> Saved entries
▬▬▬

(** The handles [H] are all that refer to the table: counts are exact, a
    handle names the inode its slot is for, no inode has two slots, a valid slot
    holds that inode's data, and a slot without handle is idle. *)
Record table_ok s (H : list Inode) : Prop := {
  to_len : length (data s) = length (meta s);
  to_refs j m : meta s !! j = Some m -> refcnt m = refs H j;
  to_handle ip : ip ∈ H -> i_inum ip <> 0 /\ exists m, meta s !! i_index ip = Some m /\ key m = ikey ip;
  to_unique j j' m m' : meta s !! j = Some m -> meta s !! j' = Some m' ->
    key m = key m' -> m_inum m <> 0 -> j = j';
  to_valid j m x k : meta s !! j = Some m -> data s !! j = Some x -> s_valid x = Some k -> k = key m;
  to_idle j x : data s !! j = Some x -> refs H j = 0 -> idle x
}.

Lemma table_slot s H j m : table_ok s H -> meta s !! j = Some m -> exists x, data s !! j = Some x.
Proof using Type.
  intros Ht Hm. apply lookup_lt_is_Some_2. rewrite (to_len _ _ Ht). by eapply lookup_lt_Some.
Qed.

Lemma table_perm s H H' : H ≡ₚ H' -> table_ok s H -> table_ok s H'.
Proof using Type.
  intros E []. split; try done.
  - intros j m Hm. rewrite <-(refs_perm _ _ j E). auto.
  - intros ip. rewrite <-E. auto.
  - intros j x. rewrite <-(refs_perm _ _ j E). eauto.
Qed.

(** Only the data of slots that are in use changes. *)
Lemma table_data s H s' :
  table_ok s H -> meta s' = meta s -> length (data s') = length (data s) ->
  (forall j x', data s' !! j = Some x' -> exists x, data s !! j = Some x /\
     (s_valid x' = s_valid x \/ exists m, meta s !! j = Some m /\ s_valid x' = Some (key m)) /\
     (refs H j = 0 -> x' = x)) -> table_ok s' H.
Proof using Type.
  intros [] Em El Hd. split; rewrite ?Em; try done.
  - congruence.
  - intros j m x' k Hm Hx' Hv. destruct (Hd j x' Hx') as (x & Hx & [E|(m' & Hm' & E)] & _); [|congruence].
    rewrite E in Hv. eauto.
  - intros j x' Hx' H0. destruct (Hd j x' Hx') as (x & Hx & _ & E). rewrite E by done. eauto.
Qed.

▬▬▬

> WHAT THE TASK ASKS
A verbatim transcription is needed of the lines above, starting at the line with "to_valid j m" and ending at the line with "- intros ip. rewrite <-E. auto.", both included, and of nothing else.

> RESULT
  to_valid j m x k : meta s !! j = Some m -> data s !! j = Some x -> s_valid x = Some k -> k = key m;
  to_idle j x : data s !! j = Some x -> refs H j = 0 -> idle x
}.

Lemma table_slot s H j m : table_ok s H -> meta s !! j = Some m -> exists x, data s !! j = Some x.
Proof using Type.
  intros Ht Hm. apply lookup_lt_is_Some_2. rewrite (to_len _ _ Ht). by eapply lookup_lt_Some.
Qed.

Lemma table_perm s H H' : H ≡ₚ H' -> table_ok s H -> table_ok s H'.
Proof using Type.
  intros E []. split; try done.
  - intros j m Hm. rewrite <-(refs_perm _ _ j E). auto.
  - intros ip. rewrite <-E. auto.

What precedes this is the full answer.